One of the biggest additions is Captain America, Super-Soldier, who helps protect your board from sweepers so you aren’t punished for committing multiple creatures to the battlefield.
The deck also gains another excellent disruptive creature in Jennifer Walters, who functions much like Voice of Victory while naturally fitting into the Hero strategy.
Meanwhile, Spider-Woman, Stunning Savior gives the archetype an effective way to slow down opposing aggressive decks.
Unlike older tribal decks that relied solely on speed, Hero Aggro appears capable of playing a surprisingly interactive game thanks to resilient legendary creatures and efficient combat tricks.
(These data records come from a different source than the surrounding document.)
Lemma safe_publish acknowledge h :
  Tasks.safe (λ _ _ _, True) (hands_off acknowledge)
    (λ h' x, match x with Ok _ => handed_off acknowledge h' | Err _ => True end) h (publish acknowledge).
Proof.
  assert (monotone (λ (h' : history) (x : Result unit NetFailure), match x with Ok _ => handed_off acknowledge h' | Err _ => True end)) as Hmono.
  { intros h1 h2 [[]|] Hs%sublist_kept; [|done]. intros [Hh Hst]. split; [auto|]. intros Ha. destruct (Hst Ha) as (st & Hin & Hall).
    exists st. split; [auto|]. intros vip a Ho. eapply acknowledged_kept; [done|auto]. }
  unfold publish. apply safe_after; [|done|].
  { apply quiet_guarded; [apply hands_off_monotone|apply quiet_do; [done|by intros []]|]. apply quiet_do; [done|]. intros x. apply quiet_ret. }
  intros session h1 _. apply safe_session_check; [done..|]. intros now deadline.
  apply safe_submit_timed; [apply hands_off_monotone|done|done|done|]. apply safe_attempt; [done..|]. intros [] _.
  apply safe_session_check; [done..|]. intros now' deadline'. set (h2 := _ ++ [did SubmitClock now']).
  assert (did (SubmitHealth false) (Ok tt) ∈ h2) as Hh by (unfold h2; rewrite !elem_of_app, !list_elem_of_singleton; auto).
  destruct acknowledge; cbn [negb]; [|by split]. apply safe_attempt; [done..|]. intros st _.
  eapply (safe_more_events any_event); [|eapply safe_mono; [apply safe_submit_all|]].
  - intros h' X e Hp _. destruct e; try done; (split; [done|]); apply (kept_prefix _ _ Hp), kept_app, Hh.
  - intros h3 [[]|e]; [|done]. intros [Hk Hall]. split; [by apply Hk, kept_app|]. intros _. exists st. split.
    + apply Hk, elem_of_app. right. by apply list_elem_of_singleton.
    + intros vip a Ho%owed_pending. by eapply Forall_forall in Hall.
Qed.
End submission.

(** C12: a leader writes only attested releases.  At every await of the handler of a
    submission: the entry it hands to the engine is the release of an address by the
    member of the boot that the channel authenticated.  That boot signed it, for this
    node and this channel, in the genesis of the admission in force; the connection
    came from the address advertised for the member; and the boot and this node are the
    only committed voters of their members.  And the response, signed for that boot and
    channel, says that the release is applied only if the engine answered so, with its
    log id. *)
Theorem release_is_attested {O : Openraft} sock_parse sha256 hmac encode_release decode_release_body encode_response
    encode_response_body cfg local from h :
  let handler := handle_one_submit sock_parse sha256 hmac encode_release decode_release_body encode_response
    encode_response_body cfg local from in
  (∀ r x, reaches handler (h ++ [did (WriteEntry r) x]) →
    ∃ channel session peer,
      attested sock_parse hmac encode_release decode_release_body cfg local from channel session peer h r) ∧
  (∀ frame x, reaches handler (h ++ [did (SubmitSend frame) x]) →
    ∃ channel session peer r,
      attested sock_parse hmac encode_release decode_release_body cfg local from channel session peer h r ∧
      answered_honestly hmac encode_response encode_response_body cfg local channel peer h r frame).
Proof.
  intros handler. assert (∀ X (e : SubmitEv X) x, reaches handler (h ++ [did e x]) →
    serves sock_parse hmac encode_release decode_release_body encode_response encode_response_body cfg local from h X e) as Hs.
  { intros X e x Hr. eapply (safe_reaches _ _ _ _ _ [] _ h); [apply safe_handle_one_submit|exact Hr|by apply Forall_true]. }
  split; intros *; apply Hs.
Qed.

(** C13: a completed shutdown handoff leaves no release open.  When [publish] returns
    successfully, the unhealthy report is committed; and if releases are acknowledged,
    then in the state it read, every address this node held before and has not released
    is released: the engine applied it, or the leader signed that it did.  No release
    is submitted before the report, and none at all if a timed-out command may still
    change an address. *)
Theorem handoff_acknowledges {O : Openraft} sock_parse sha256 hmac encode_release encode_release_body encode_response
    decode_response_body cfg local acknowledge h :
  let handoff := publish sock_parse sha256 hmac encode_release encode_release_body encode_response decode_response_body
    cfg local acknowledge in
  (runs handoff h (Ok tt) →
    handed_off hmac encode_release encode_release_body encode_response decode_response_body cfg acknowledge h) ∧
  (∀ X (e : SubmitEv X) x, reaches handoff (h ++ [did e x]) → hands_off acknowledge h X e).
Proof.
  intros handoff. split.
  - intros Hr. by apply (safe_runs _ _ _ _ _ [] _ h _ (safe_publish sock_parse sha256 hmac encode_release encode_release_body
      encode_response decode_response_body cfg local acknowledge []) Hr), Forall_true.
  - intros X e x Hr. eapply (safe_reaches _ _ _ _ _ [] _ h); [apply safe_publish|exact Hr|by apply Forall_true].
Qed.

(** ** An example: member 2 releases an address to member 1, which shuts down *)

Module Releasing.
Local Open Scope N_scope.
Import Follower.

Definition hmac (_ : list N) : option (list N → list N) := Some tag.
Definition vip : IpAddr := V4 3221226085.
Definition release : KafRequest := VipReleased 2 vip 5.
Definition channel : AuthenticatedPeer := mkAuthenticatedPeer (for_replica (member 2) None true) [9].
Definition encode_release (p : list N * ReleaseEnvelope) : option (list N) := Some (p.1 ++ [1]).
Definition encode_response (p : list N * SubmitResponse) : option (list N) := Some (p.1 ++ [2]).
Definition signed : SignedAdmission ReleaseEnvelope :=
  match sign hmac encode_release (cluster_secret Demo.cfg) RELEASE_REQUEST_ROLE (member 2) (member 1) [9]
          (mkReleaseEnvelope gen release) with
  | Ok r => r
  | Err _ => mkSignedAdmission (member 2) (member 1) [] (mkReleaseEnvelope gen release) []
  end.

(** Member 1 held the address before. *)
Definition holding : KafStorageState (O := model_openraft) :=
  store <| vip_assignments := {[vip := mkVipAssignment 2 6 (Some 1) false 0]} |>.

Definition answer (_ : unit) (X : Type) (e : SubmitEv (O := model_openraft) X) : X :=
  match e in SubmitEv X return X with
  | SubmitClock => 10
  | SubmitTimer => false
  | WithStateMachine => Ok tt
  | SubmitState => Ok holding
  | WriteEntry _ => Ok (at_index 4, KafOk)
  | CurrentLeader => None
  | SubmitDial _ => Err FailUnreachable
  | SubmitHandshake _ _ => Ok channel
  | Accept _ => Ok channel
  | SubmitSend _ => Ok tt
  | SubmitReceive _ => Ok [7]
  | TryAuthenticate _ => true
  | CoherentSession => Ok (mkAdmissionSession Follower.context (fence_of tag authority))
  | SubmitHealth _ => Ok tt
  end.

Local Abbreviation replay := (replay (λ _ _ _ s, s) answer tt).

Definition handling := replay (handle_one_submit Demo.sock_parse tag hmac encode_release (λ _, Some signed) encode_response
  (λ _, Some [3]) Demo.cfg (member 1) (V4 167772162)).
Definition leaving := replay (publish Demo.sock_parse tag hmac encode_release (λ _, Some [3]) encode_response (λ _, None)
  Demo.cfg (member 1) true).

Lemma release_written : handling.1 !! 28%nat = Some (did (WriteEntry release) (Ok (at_index 4, KafOk))).
Proof. vm_cast_no_check (eq_refl (Some (did (WriteEntry (O := model_openraft) release) (Ok (at_index 4, KafOk))))). Qed.
Lemma left_over : leaving.2 = Ok tt.
Proof. vm_cast_no_check (@eq_refl (Result unit NetFailure) (Ok tt)). Qed.
Lemma leaving_runs :
  runs (publish Demo.sock_parse tag hmac encode_release (λ _, Some [3]) encode_response (λ _, None) Demo.cfg (member 1) true)
    leaving.1 (Ok tt).
Proof.
  rewrite <- left_over. exact (replay_runs (λ _ _ _ s, s) answer tt (publish Demo.sock_parse tag hmac encode_release (λ _, Some [3])
    encode_response (λ _, None) Demo.cfg (member 1) true)).
Qed.
End Releasing.

Lemma release_is_attested_witness :
  ∃ channel session peer,
    attested Demo.sock_parse Releasing.hmac Releasing.encode_release (λ _, Some Releasing.signed) Demo.cfg (Follower.member 1)
      (V4 167772162) channel session peer (take 28 Releasing.handling.1) Releasing.release.
Proof.
  apply (proj1 (release_is_attested Demo.sock_parse Follower.tag Releasing.hmac Releasing.encode_release
    (λ _, Some Releasing.signed) Releasing.encode_response (λ _, Some [3%N]) Demo.cfg (Follower.member 1) (V4 167772162)
    (take 28 Releasing.handling.1)) Releasing.release (Ok (Follower.at_index 4, KafOk))).
  rewrite <- (take_S_r _ _ _ Releasing.release_written). eapply reaches_take, runs_reaches, replay_runs.
Defined.

Lemma handoff_acknowledges_witness :
  handed_off Releasing.hmac Releasing.encode_release (λ _, Some [3%N]) Releasing.encode_response (λ _, None) Demo.cfg true
    Releasing.leaving.1.
Proof.
  apply (handoff_acknowledges Demo.sock_parse Follower.tag Releasing.hmac Releasing.encode_release (λ _, Some [3%N])
    Releasing.encode_response (λ _, None) Demo.cfg (Follower.member 1) true Releasing.leaving.1).
  exact Releasing.leaving_runs.
Defined.
Definition calculateTrendSummary (trends : list TrendPoint) : SummaryResult :=
  match trends with
  | [] | [_] => Message "Insufficient data for trend analysis"
  | first :: _ =>
      let firstValue := tp_value first in
      let lastValue := tp_value (last trends first) in
      let change :=
        mul A (div A (sub A lastValue firstValue) firstValue) (of_Z A 100) in
      Summary
        (mkTrendSummary
           (length trends)
           change
           (if gtb change (of_Z A 5) then "improving"
            else if ltb A change (of_Z A (-5)) then "declining"
            else "stable")
           (div A
              (fold_left (fun sum t => add A sum (tp_value t)) trends zero)
              (of_nat (length trends))))
  end.

(** *** calculatePerformanceVariation *)

(** The argument is [comparisons.map(f => f.metrics.overallStabilityScore)],
    the first line of the function. *)
Definition calculatePerformanceVariation (stabilityScores : list (F A))
  : string :=
  let mean :=
    div A (sum_list stabilityScores) (of_nat (length stabilityScores)) in
  let variance :=
    div A
      (fold_left (fun sum val => add A sum (pow2 (sub A val mean)))
         stabilityScores zero)
      (of_nat (length stabilityScores)) in
  let stdDev := sqrt A variance in
  if ltb A stdDev (of_Z A 5) then "Low - Consistent performance"
  else if ltb A stdDev (of_Z A 15)
  then "Medium - Some variation in performance"
  else "High - Significant performance differences".

(** *** identifyCommonIssues and analyzeFlightPatterns *)

(** The fields of a stored flight that the two functions read. *)
Record Flight : Type := mkFlight {
  createdAt : R;
  overall_average : F A;
  waypoint_percentage : F A;
  startVoltage : option (F A)
}.

(** [undefined < 3.9] is false. *)
Definition is_low_battery (flight : Flight) : bool :=
  match startVoltage flight with
  | Some v => ltb A v (dec 39 10)
  | None => false
  end.

Definition is_high_error (flight : Flight) : bool :=
  gtb (overall_average flight) (dec 1 10).

Definition identifyCommonIssues (flights : list Flight) : list string :=
  let issues := [] in
  let highErrorFlights := filter is_high_error flights in
  let issues :=
    if gtb (of_nat (length highErrorFlights))
         (mul A (of_nat (length flights)) (dec 5 10))
    then (issues ++ [Routes.high_error_issue])%list else issues in
  let lowBatteryFlights := filter is_low_battery flights in
  let issues :=
    if gtb (of_nat (length lowBatteryFlights))
         (mul A (of_nat (length flights)) (dec 3 10))
    then (issues ++ [Routes.low_battery_issue])%list else issues in
  issues.

Record Patterns : Type := mkPatterns {
  trend_accuracy : string;
  trend_stability : string;
  insights : list string;
  recommendations : list string
}.

Definition analyzeFlightPatterns (flights : list Flight) : Patterns :=
  let accuracyTrend :=
    map (fun flight => mkDataPoint (createdAt flight) (overall_average flight))
      flights in
  let accuracy := calculateTrendDirection accuracyTrend in
  let stabilityTrend :=
    map (fun flight =>
           mkDataPoint (createdAt flight) (waypoint_percentage flight))
      flights in
  let stability := calculateTrendDirection stabilityTrend in
  let '(insights, recommendations) :=
    if String.eqb accuracy "improving"
    then (["Flight accuracy is improving over time"], [])
    else if String.eqb accuracy "declining"
    then (["Flight accuracy is declining - consider system maintenance"],
          ["Review and recalibrate positioning sensors"])
    else ([], []) in
  mkPatterns accuracy stability
    (insights ++ identifyCommonIssues flights)%list
    recommendations.

End Analysers.

Arguments mkSample {A}.
Arguments mkDataPoint {A}.
Arguments mkTrendPoint {A}.
Arguments mkFlight {A}.

End Float.

(* ================================================================== *)
(** * The standard model of floating-point arithmetic *)
(* ================================================================== *)

Module Rounding.

(** The unit roundoff of binary64. *)
Definition u : R := / 2 ^ 53.

(** What the statements below assume of a rounding: it is monotone and
    symmetric, the rounded value of a real is within the relative distance
    [u] of it, and the integers up to [2^53] are not changed.  Rounding to
    nearest in binary64 satisfies this as long as no result overflows or
    falls into the subnormal range; so does the identity, which gives the
    arithmetic of the real numbers. *)
Record StandardModel (rnd : R -> R) : Prop := mkStandardModel {
  rnd_mono : forall a b, a <= b -> rnd a <= rnd b;
  rnd_error : forall a, Rabs (rnd a - a) <= u * Rabs a;
  rnd_opp : forall a, rnd (- a) = - rnd a;
  rnd_int : forall k : Z, (Z.abs k <= 2 ^ 53)%Z -> rnd (IZR k) = IZR k
}.

(** The sum and the mean of a list of reals as a [reduce] started at 0 and a
    division by the length compute them. *)
Definition rsum (rnd : R -> R) (values : list R) : R :=
  fold_left (fun sum val => rnd (sum + val)) values 0.
(** Lines 82-104: the body of the loop over the rows of [sets/list]; the
    state is the array being filled and the cursor [end]. *)
Definition decode_row (sets_contents value : list Z)
    (cell_start_gid cell_end_gid : Z) (arr : list Z) (end_ : Z)
    (k : nat) (row : list Z) : result (list Z * Z) :=
  let* flags := getitem row 3 in
  let bits := _int_to_bool_list flags in
  let* is_range_compressed := getitem bits 3 in
  let* row0 := getitem row 0 in
  let* arr' :=
    if is_range_compressed : bool then
      let start_gids := py_slice2 sets_contents end_ (row0 + 1) in
      let lengths := py_slice2 sets_contents (end_ + 1) (row0 + 1) in
      fill_runs cell_start_gid cell_end_gid value k arr
        (zip start_gids lengths)
    else
      let gids := py_slice sets_contents end_ (row0 + 1) in
      let* v := getitem value k in
      index_assign arr (map (fun g => g - cell_start_gid) gids) v
  in
  Ok (arr', row0 + 1).

(** Lines 81-104: the loop over [enumerate(sets_list)]. *)
Fixpoint decode_rows (sets_contents value : list Z)
    (cell_start_gid cell_end_gid : Z) (arr : list Z) (end_ : Z)
    (k : nat) (rows : list (list Z)) : result (list Z) :=
  match rows with
  | [] => Ok arr
  | row :: rest =>
      let* '(arr', end') :=
        decode_row sets_contents value cell_start_gid cell_end_gid
          arr end_ k row in
      decode_rows sets_contents value cell_start_gid cell_end_gid
        arr' end' (S k) rest
  end.

Definition set_key (key : string) : string := String.append "set::" key.

(** Lines 77-104: the loop over [sets_tags.items()].  [junk mod_key] is
    what [numpy.empty] finds in the memory it hands out for [mod_key]. *)
Definition decode_sets (junk : string -> nat -> Z) (cells : ndarray)
    (sets_contents : list Z) (sets_list : list (list Z))
    (sets_tags_ : gmap string (list Z)) (cell_start_gid cell_end_gid : Z)
    (cell_data : gmap string ndarray) : result (gmap string ndarray) :=
  map_fold
    (fun key value acc =>
       let* cell_data := acc in
       let mod_key := set_key key in
       let* n := len cells in
       let fresh := numpy_empty (junk mod_key) n in
       let end_ := 0 in
       let* arr :=
         decode_rows sets_contents value cell_start_gid cell_end_gid
           (data fresh) end_ 0 sets_list in
       Ok (<[mod_key := {| adtype := adtype fresh; shape := shape fresh;
                           data := arr |}]> cell_data))
    (Ok cell_data) sets_tags_.
(** The number a value stands for in arithmetic; a [float] value is the
    float nearest to the rational that denotes it. *)
Definition of_value (v : pyval) : result t :=
  match v with
  | VInt z => Ok (Int z)
  | VBool b => Ok (Int (Z.b2z b))
  | VFloat q => Ok (Float (fl64 q))
  | _ => Raise TypeError
  end.

(** [float(n)]. *)
Definition to_float (n : t) : Q :=
  match n with
  | Int z => fl64 (inject_Z z)
  | Float q => q
  end.

(** [a + b] and [a * b]: exact on two ints, otherwise the float64 operation
    on the operands as floats. *)
Definition add (a b : t) : t :=
  match a, b with
  | Int x, Int y => Int (x + y)
  | _, _ => Float (fl64 (to_float a + to_float b))
  end.

Definition mul (a b : t) : t :=
  match a, b with
  | Int x, Int y => Int (x * y)
  | _, _ => Float (fl64 (to_float a * to_float b))
  end.

(** The rational a number is. *)
Definition value (n : t) : Q :=
  match n with
  | Int z => inject_Z z
  | Float q => q
  end.

End PyNum.

(** ** compute/bayesian_model.py *)

Module BayesianModel.

Definition default_params : gmap string pyval :=
  list_to_map
    [("prior_alpha", VFloat 1); ("likelihood_weight", VFloat 1);
     ("blue_prior_alpha", VFloat 1); ("blue_prior_beta", VFloat 1);
     ("temperature", VFloat 1); ("min_prob_threshold", VFloat (1 # 1000));
     ("history_window", VInt 100);
     ("min_odd_count", VInt 2); ("max_odd_count", VInt 4);
     ("min_sum", VInt 70); ("max_sum", VInt 140);
     ("max_consecutive", VInt 2)].

(** [self.history[-self.history_window:] if self.history else []]. *)
Definition recent_window (history : list draw) (history_window : pyval)
  : result (list draw) :=
  match history with
  | [] => Ok []
  | _ => let? w := int history_window in Ok (slice_from (- w) history)
  end.

(** The body of [for r in reds]: [counts[r-1] += 1] for [r] in [1..33]. *)
Definition count_red (counts : list Q) (r : Z) : list Q :=
  if (1 <=? r) && (r <=? 33)
  then alter (λ c, c + 1)%Q (Z.to_nat (r - 1)) counts
  else counts.

(** The two nested loops over the window. *)
Definition count_window (recent : list draw) : list Q :=
  foldl (λ counts d, foldl count_red counts (get_reds d)) (replicate 33 0%Q) recent.
(** X10, on the page view of a phone. *)
Lemma snippet_payloads_fit_schema_witness :
  let req := sent "dvl-media-main" "user" (pageData phone) in
  (default_url, req) ∈ snippet phone SnippetLoad ∧
  ∃ t props,
    t ≠ seo_metrics ∧
    carries req (JStr (type_label t)) (JObj props) ∧
    (∀ k, is_Some (props !! k) → k ∈ payload_fields t) ∧
    (∀ k, k ∈ ["fcp"; "lcp"; "cls"; "fid"; "timeOnPage"] → props !! k = None) ∧
    props !! "deviceType" = Some (JStr (getDeviceType phone)) ∧
    getDeviceType phone ∈ ["mobile"; "tablet"; "desktop"].
Proof.
  intros req. split; [exact phone_sends_page_view|].
  exact (snippet_payloads_fit_schema phone SnippetLoad default_url req phone_sends_page_view).
Defined.

(** X11, on the page view of a phone without a configuration of the
    page; and a form of a site whose own key is not on the allowlist. *)
Lemma snippet_request_answered_by_key_witness :
  let req := sent "dvl-media-main" "user" (pageData phone) in
  (default_url, req) ∈ snippet phone SnippetLoad ∧
  reply (post_track req) = Some ack ∧
  ∃ k,
    apiKey (DVL_CONFIG phone) = Some k ∧ k ≠ "" ∧
    apiUrl (DVL_CONFIG phone) = Some default_url ∧ default_url ≠ "" ∧
    snippet phone SnippetLoad = [(default_url, req)] ∧ api_key req = Some k ∧
    (k ∈ validKeys → reply (post_track req) = Some ack) ∧
    (window_config phone = None → reply (post_track req) = Some ack).
Proof.
  intros req. split; [exact phone_sends_page_view|]. split; [reflexivity|].
  exact (snippet_request_answered_by_key phone SnippetLoad default_url req
           phone_sends_page_view).
Defined.

Example own_key_site_turned_down :
  let form := Element "FORM" "" "signup" in
  snippet own_key_site (FormSubmit form) =
    [(default_url, sent "my-site" "form" (formData own_key_site form))] ∧
  reply (post_track (sent "my-site" "form" (formData own_key_site form))) =
    Some unauthorized ∧
  snippet own_key_site (FormSubmit (Element "DIV" "" "signup")) = [].
Proof. repeat split; reflexivity. Qed.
I also expect the deck to resemble the old Five-Color Humans decks from Modern and Pioneer. Between Cavern of Souls, Secluded Courtyard, Starting Town, and Avengers Tower, producing multiple colors of mana is much easier than it first appears.
2. The Serpent Society Makes Old Staples Relevant Again
The card immediately grabbed players’ attention because of its unique ward ability, making repeated targeted removal incredibly punishing. But that’s only part of what makes it exciting.
It also makes blocking or removing your other deathtouch creatures far more dangerous, often allowing you to generate two-for-one trades against aggressive and midrange opponents.
That interaction breathes new life into former all-stars like Preacher of the Schism and Cecil, Dark Knight, giving those cards another opportunity to shine in Standard.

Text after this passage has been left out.